-------- Records shown --------
Lemma index_assign_replaces_one_element_witness :
  index_assign (JArray [JInteger 1; JInteger 2; JInteger 3]) 1 (Apart JNull)
  = (JArray [JInteger 1; JNull; JInteger 3], Return tt) /\
  index_assign (JArray [JArray [JInteger 1; JInteger 2]; JNull]) 1
    (Part [at_index 0; at_index 1])
  = (JArray [JArray [JInteger 1; JInteger 2]; JInteger 2], Return tt) /\
  index_assign (JArray [JArray [JInteger 1; JInteger 2]]) 0
    (Part [at_index 0; at_index 1])
  = (JArray [JArray [JInteger 1; JInteger 2]], UndefinedBehaviour) /\
  index_assign (JArray [JInteger 1]) 1 (Apart JNull)
  = (JArray [JInteger 1], Raise (runtime_error index_out_of_range_message)) /\
  index_assign JNull 0 (Apart (JInteger 1))
  = (JNull, Raise (runtime_error not_an_array_message)).
Proof.
  pose proof (index_assign_replaces_one_element
                (JArray [JInteger 1; JInteger 2; JInteger 3]) 1) as H1.
  pose proof (index_assign_replaces_one_element
                (JArray [JArray [JInteger 1; JInteger 2]; JNull]) 1) as H2.
  pose proof (index_assign_replaces_one_element
                (JArray [JArray [JInteger 1; JInteger 2]]) 0) as H3.
  pose proof (index_assign_replaces_one_element (JArray [JInteger 1]) 1) as H4.
  pose proof (index_assign_replaces_one_element JNull 0) as H5.
  split; [|split; [|split; [|split]]].
  - destruct (proj1 H1 _ JNull eq_refl ltac:(simpl; lia)) as [a' [E _]].
    reflexivity.
  - rewrite (proj1 (proj2 H2) _ 0%nat [at_index 1] (JInteger 2) eq_refl
               ltac:(simpl; lia) ltac:(discriminate) eq_refl).
    reflexivity.
  - apply (proj1 (proj2 (proj2 (proj2 H3))) _ (at_index 1) [] eq_refl).
    simpl. lia.
  - apply (proj1 (proj2 (proj2 (proj2 (proj2 (proj2 H4))))) _ (Apart JNull)
             eq_refl).
    simpl. lia.
  - apply (proj2 (proj2 (proj2 (proj2 (proj2 (proj2 H5))))) (Apart (JInteger 1))).
    discriminate.
Defined.

(** ** Assignment through a key *)

Lemma map_set_set (k : list byte) (a b : JSON) (m : map_t) :
  map_set k a (map_set k b m) = map_set k a m.
Proof.
  induction m as [|[k' v'] m IH]; cbn [map_set].
  - now rewrite string_compare_refl.
  - destruct (string_compare k k') eqn:E; cbn [map_set].
    + now rewrite E.
    + now rewrite string_compare_refl.
    + now rewrite E, IH.
Qed.
(** * Osher's similarity solution for nonconvex scalar conservation laws

    A shallow embedding of the functions of [Nonconvex_scalar.ipynb]:
    [osher_solution], [nonconvex_solutions], [make_plot_function] and
    [set_stripe_regions], with the properties of the discrete argmin /
    argmax evaluator, of the full solve and its characteristic trace, of the
    plot function and of the stripe masks.

    Numbers.  The notebook computes with NumPy doubles, and the file has two
    embeddings of its arithmetic.

    - Module [B64] is the evaluator on IEEE 754 binary64 numbers
      ([SpecFloat], round to nearest even): [linspace], the scans [argmin]
      and [argmax] with NumPy's treatment of [nan], and [osher_solution]
      operation by operation.  The statements about the grid point the evaluator
      answers with (extremal values, ties, ranges, monotonicity) are made
      there, because rounding, overflow and [nan] decide them.

    - Outside [B64] a finite number is an exact rational ([Q]), and the one
      operation that leaves the finite numbers on finite input, the division
      by the grid spacing [qv[1] - qv[0]], carries the IEEE special values it
      produces ([npfloat]).  This embedding serves the statements that do
      not depend on how an operation rounds: which calls raise and which
      return, the shape and the layout of the returned arrays, what the
      uninitialised buffer can influence, degenerate data, the calls the
      plot function makes, the stripe masks.  Equality of rationals is [==]
      ([Qeq]): [1#2] and [2#4] are the same number. *)

From Stdlib Require Import QArith Qminmax Qround Qpower Lqa Lia List Bool ZArith.
From Stdlib Require Import SpecFloat.
From stdpp Require Import base list strings gmap.
Import ListNotations.
(** The loop over the columns, from column [j] on. *)
Lemma loop_spec (n : nat) :
  Z.of_nat n < 10 ^ 9 ->
  forall (rest : list label) (j : nat) (st : state),
    length (columns st) = n ->
    drop j (columns st) = rest ->
    NoDup (columns st) ->
    0 <= duplicate_var_id st <= Z.of_nat j * (Z.of_nat n + 1) ->
    Forall (fun l => text_type l <> "") rest ->
    exists st',
      loop st j rest = Ok st'
      /\ length (columns st') = n
      /\ NoDup (columns st')
      /\ take j (columns st') = take j (columns st)
      /\ Forall2 checked_name rest (drop j (columns st'))
      /\ converted_names st'
         = converted_names st ++ rename_log rest (drop j (columns st')).
Proof.
  intros Hn. induction rest as [|orig rest IH]; intros j st Hlen Hdrop Hnd Hid Hne.
  - exists st. simpl. rewrite Hdrop. simpl. rewrite app_nil_r.
    repeat split; auto.
  - assert (Hj : columns st !! j = Some orig).
    { rewrite <- (Nat.add_0_r j), <- lookup_drop, Hdrop. reflexivity. }
    assert (Hjn : (j < n)%nat) by (rewrite <- Hlen; eapply lookup_lt_Some, Hj).
    assert (Hrest : drop (S j) (columns st) = rest).
    { rewrite (drop_S _ _ _ Hj) in Hdrop. congruence. }
    apply Forall_cons in Hne as [Hne1 Hne].
    destruct (clean_spec orig Hne1) as [Hclean Hhead].
    set (c := clean_name (text_type orig)) in *.
    assert (Hc32 : (String.length c <= 32)%nat) by apply truncate_length.
    cbn [loop].
    destruct (label_eqb (LStr c) orig) eqn:E.
    + apply label_eqb_eq in E.
      rewrite (step_unchanged st j orig c Hclean E). cbn [rbind].
      assert (Hins : <[j:=LStr c]> (columns st) = columns st)
        by (apply list_insert_id; rewrite E; exact Hj).
      rewrite Hins.
      edestruct (IH (S j) {| columns := columns st;
                             duplicate_var_id := duplicate_var_id st;
                             converted_names := converted_names st |})
        as (st' & Hl & Hlen' & Hnd' & Htake & Hall & Hlog); simpl; auto; [nia|].
      exists st'. split; [exact Hl|]. split; [exact Hlen'|]. split; [exact Hnd'|].
      assert (Hj' : columns st' !! j = Some orig).
      { rewrite <- (lookup_take_lt _ (S j)) by lia. rewrite Htake.
        rewrite lookup_take_lt by lia. exact Hj. }
      rewrite (drop_S _ _ _ Hj').
      split; [|split].
      * rewrite (take_below j (columns st')), Htake, <- take_below. reflexivity.
      * constructor; [|exact Hall].
        exists c. split; [symmetry; exact E|]. split; [exact Hc32|].
        split; [reflexivity|]. intros Hc. exfalso. apply Hc. symmetry. exact E.
      * rewrite rename_log_cons. rewrite (proj2 (label_eqb_eq orig orig) eq_refl).
        exact Hlog.
    + assert (Hneq : orig <> LStr c).
      { intros Heq. rewrite (proj2 (label_eqb_eq (LStr c) orig) (eq_sym Heq)) in E.
        discriminate. }
      destruct (dedup_terminates (columns st) c (duplicate_var_id st))
        as (name & id' & Hd & Hb); [exact Hhead|lia|rewrite Hlen; nia|].
      rewrite Hlen in Hb.
      rewrite (step_renamed st j orig c name id' Hclean ltac:(congruence) Hd).
      cbn [rbind].
      destruct (dedup_ok _ _ _ _ _ _ Hd) as [Hfresh Hren].
      edestruct (IH (S j) {| columns := <[j:=LStr name]> (columns st);
                             duplicate_var_id := id';
                             converted_names :=
                               converted_names st
                               ++ [logged_name orig +:+ "   ->   " +:+ name] |})
        as (st' & Hl & Hlen' & Hnd' & Htake & Hall & Hlog); simpl.
      { rewrite length_insert. exact Hlen. }
      { rewrite drop_insert_lt by lia. exact Hrest. }
      { apply NoDup_insert_fresh; assumption. }
      { nia. }
      { exact Hne. }
      exists st'. split; [exact Hl|]. split; [exact Hlen'|]. split; [exact Hnd'|].
      assert (Hj' : columns st' !! j = Some (LStr name)).
      { rewrite <- (lookup_take_lt _ (S j)) by lia. rewrite Htake.
        rewrite lookup_take_lt by lia. apply list_lookup_insert_eq. lia. }
      rewrite (drop_S _ _ _ Hj').
      assert (Hnew : LStr name <> orig).
      { intros Heq. apply Hfresh. rewrite Heq. eapply list_elem_of_lookup_2, Hj. }
      split; [|split].
      * rewrite (take_below j (columns st')), Htake, <- take_below.
        apply take_insert_ge. lia.
      * constructor; [|exact Hall].
        exists name. split; [reflexivity|]. split; [eapply renamed_length; eauto|].
        split; [intros Hc; exfalso; apply Hneq; exact Hc|].
        intros _. split; [exact Hnew|].
        exists (duplicate_var_id st), id'. split; [lia|exact Hren].
      * rewrite rename_log_cons.
        destruct (label_eqb (LStr name) orig) eqn:E2;
          [apply label_eqb_eq in E2; congruence|].
        cbn [converted_names] in Hlog. rewrite Hlog, <- app_assoc. reflexivity.
Qed.
(** [convertNets(datadir, asym, overwrite, resdub, convtimeout)] called
    with the pool state [pool]: it creates a pool if there is none,
    converts, joins with the limit returned here, and leaves
    [_execpool = None] (returned [false]). *)
Definition convertNets (pool : bool) (datadir : string) (asym : option bool)
  (overwrite resdub : bool) (convtimeout : Z) : list cevent * Z * bool :=
  let '(l, netsnum) := convert_loop (glob (star_join datadir extnetfile)) asym overwrite resdub 0 in
  (l, Z.max convtimeout (netsnum * (3 * 60)), false)%Z.

(** The conversion stage of [benchmark]: [for asym, ddir in datadirs:
    convertNets(ddir, asym, convnets&0b11 == 0b11, convnets&0b100)], then
    [for asym, dfile in datafiles: convertNet(dfile, asym, ...)], starting
    with the pool state [pool]. *)
Fixpoint convert_dirs (pool : bool) (overwrite resdub : bool)
  (datadirs : list (option bool * string)) : list cevent * bool :=
  match datadirs with
  | [] => ([], pool)
  | (asym, ddir) :: rest =>
      let '(l, _, pool') := convertNets pool ddir asym overwrite resdub (30 * 60) in
      let '(l', pool'') := convert_dirs pool' overwrite resdub rest in
      (l ++ l', pool'')
  end.

Definition convert_stage (pool : bool) (convnets : Z)
  (datadirs datafiles : list (option bool * string)) : list cevent :=
  let overwrite := (Z.land convnets 3 =? 3)%Z in
  let resdub := negb (Z.land convnets 4 =? 0)%Z in
  let '(l, pool') := convert_dirs pool overwrite resdub datadirs in
  l ++ flat_map (fun f => convertNet pool' (snd f) (fst f) overwrite resdub) datafiles.

End ConvertNets.

End Conv.

(* ------------------------------------------------------------------ *)
(** ** [benchmark.runApps] *)

Module Apps.
Import Py Py.ResNotations PyStr Run.

(** Python's [min(a, b)] and [max(a, b)]: the first argument unless the
    second is strictly smaller (larger). *)
Definition py_min (a b : Q) : Q := if negb (Qle_bool a b) then b else a.
Definition py_max (a b : Q) : Q := if negb (Qle_bool b a) then b else a.

(** [_prefExec]. *)
Definition prefExec : string := "exec".

(** An algorithm runner [alg(_execpool, net, asym, timeout)]: the number of
    jobs it schedules, or the exception it raises. *)
Definition runner : Type := string -> option bool -> Q -> res Z.

Section RunApps.

Variable glob : string -> list string.
(** [getattr(appsmodule, name)] for the names the module defines. *)
Variable appsattr : string -> option runner.
(** [unknownApp(name)]: the runner used for a name the module lacks. *)
Variable unknownApp : string -> runner.
(** [[getattr(appsmodule, func) for func in dir(appsmodule) if ...]]. *)
Variable default_algs : list (string * runner).

(** [algs]: [getattr(appsmodule, _prefExec + alg.capitalize(),
    unknownApp(_prefExec + alg.capitalize()))] for each requested name. *)
Definition select_algs (algorithms : option (list string)) : list (string * runner) :=
  match algorithms with
  | Some ((_ :: _) as l) =>
      map (fun a => let n := (prefExec ++ capitalize a)%string in
                    (n, match appsattr n with Some f => f | None => unknownApp n end)) l
  | _ => default_algs
  end.
(** ** Draw *)

(** Two calls of [Draw] in a row as the specification words them do not
    hold.  For two rectangles that were never laid out the extent is zero,
    and both calls report a change and return no canvas; and for two
    rectangles, laid out, of which the lower is the view's popup, the first
    call returns a canvas and the second, with nothing changed in between,
    reports a change again. *)
Lemma Draw_twice_reports_change :
  (exists r1 r2,
      drawn_once None scene_ab = Some r1
      /\ drawn_again None scene_ab = Some r2
      /\ ret_changed r1 = true /\ ret_canvas r1 = None
      /\ ret_changed r2 = true /\ ret_canvas r2 = None)
  /\ (exists r1 r2 c,
        drawn_once (Some 0%nat) (laid_out (view None) scene_ab) = Some r1
        /\ drawn_again (Some 0%nat) (laid_out (view None) scene_ab) = Some r2
        /\ ret_canvas r1 = Some c
        /\ ret_changed r2 = true).
Proof.
  split.
  - eexists _, _. split; [vm_compute; reflexivity|].
    split; [vm_compute; reflexivity|]. repeat split.
  - eexists _, _, _. split; [vm_compute; reflexivity|].
    split; [vm_compute; reflexivity|]. split; reflexivity.
Qed.

Lemma Draw_twice_witness :
  exists r1 c1 r2,
    drawn_once None (laid_out (view None) scene_ab) = Some r1
    /\ ret_canvas r1 = Some c1
    /\ Draw (view None) (ret_graphics r1) (ret_world r1) (ret_impl r1)
       = Some r2
    /\ ret_changed r2 = false
    /\ ret_canvas r2 = Some c1
    /\ ret_graphics r2 = ret_graphics r1.
Proof.
  eassert (drawn_once None (laid_out (view None) scene_ab) = Some _) as Hd
    by (vm_compute; reflexivity).
  match type of Hd with
  | _ = Some ?r => eassert (ret_canvas r = Some _) as Hc by reflexivity
  end.
  destruct (Draw_twice (view None) graphics0
              (laid_out (view None) scene_ab).1
              (laid_out (view None) scene_ab).2 _ _ Hd Hc)
    as (r2 & Hr2 & Hch & Hcan & Hg).
  - assert (children_ (laid_out (view None) scene_ab).2 = [0; 1]%nat) as ->
      by (vm_compute; reflexivity).
    apply NoDup_cons. split; [|apply NoDup_singleton].
    rewrite list_elem_of_singleton. discriminate.
  - left. intros a _. discriminate.
  - intros a el1 Ha _ Hel.
    assert (children_ (laid_out (view None) scene_ab).2 = [0; 1]%nat) as Hv
      by (vm_compute; reflexivity).
    rewrite Hv in Ha.
    repeat (apply elem_of_cons in Ha as [->|Ha];
            [vm_compute in Hel; injection Hel as <-; vm_compute; reflexivity|]).
    inversion Ha.
  - eexists _, _, r2. split; [exact Hd|]. split; [exact Hc|]. auto.
Defined.

(** The report of changes as the specification words it does not hold.
    A single rectangle that is the view's popup keeps its position-changed
    flag through a first [Draw], and the next [Draw] reports no change;
    and for two rectangles never laid out, [Draw] reports a change but
    returns no canvas and leaves the position-changed flag set. *)
Lemma popup_change_not_reported :
  (exists r1 r2 el,
      drawn_once (Some 0%nat) (laid_out (view None) scene_a) = Some r1
      /\ children_ (ret_impl r1) = [0%nat]
      /\ heap (ret_world r1) !! 0%nat = Some el
      /\ IsPositionChanged el = true
      /\ Draw (view (Some 0%nat)) (ret_graphics r1) (ret_world r1) (ret_impl r1)
         = Some r2
      /\ ret_changed r2 = false)
  /\ (exists r el,
        drawn_once None scene_ab = Some r
        /\ ret_changed r = true /\ ret_canvas r = None
        /\ heap (ret_world r) !! 0%nat = Some el
        /\ IsPositionChanged el = true).
Proof.
  split.
  - eexists _, _, _. split; [vm_compute; reflexivity|].
    split; [reflexivity|]. split; [vm_compute; reflexivity|].
    split; [reflexivity|]. split; [vm_compute; reflexivity|]. reflexivity.
  - eexists _, _. split; [vm_compute; reflexivity|].
    split; [reflexivity|]. split; [reflexivity|].
    split; [vm_compute; reflexivity|]. reflexivity.
Qed.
--------
■ **Task prompt**
As the answer, set down only the lines from the data above between the one holding "- assert (Hj" and the one holding "by (apply list_insert_id;", inclusive, exactly as they read.

■ **Task response**
  - assert (Hj : columns st !! j = Some orig).
    { rewrite <- (Nat.add_0_r j), <- lookup_drop, Hdrop. reflexivity. }
    assert (Hjn : (j < n)%nat) by (rewrite <- Hlen; eapply lookup_lt_Some, Hj).
    assert (Hrest : drop (S j) (columns st) = rest).
    { rewrite (drop_S _ _ _ Hj) in Hdrop. congruence. }
    apply Forall_cons in Hne as [Hne1 Hne].
    destruct (clean_spec orig Hne1) as [Hclean Hhead].
    set (c := clean_name (text_type orig)) in *.
    assert (Hc32 : (String.length c <= 32)%nat) by apply truncate_length.
    cbn [loop].
    destruct (label_eqb (LStr c) orig) eqn:E.
    + apply label_eqb_eq in E.
      rewrite (step_unchanged st j orig c Hclean E). cbn [rbind].
      assert (Hins : <[j:=LStr c]> (columns st) = columns st)
        by (apply list_insert_id; rewrite E; exact Hj).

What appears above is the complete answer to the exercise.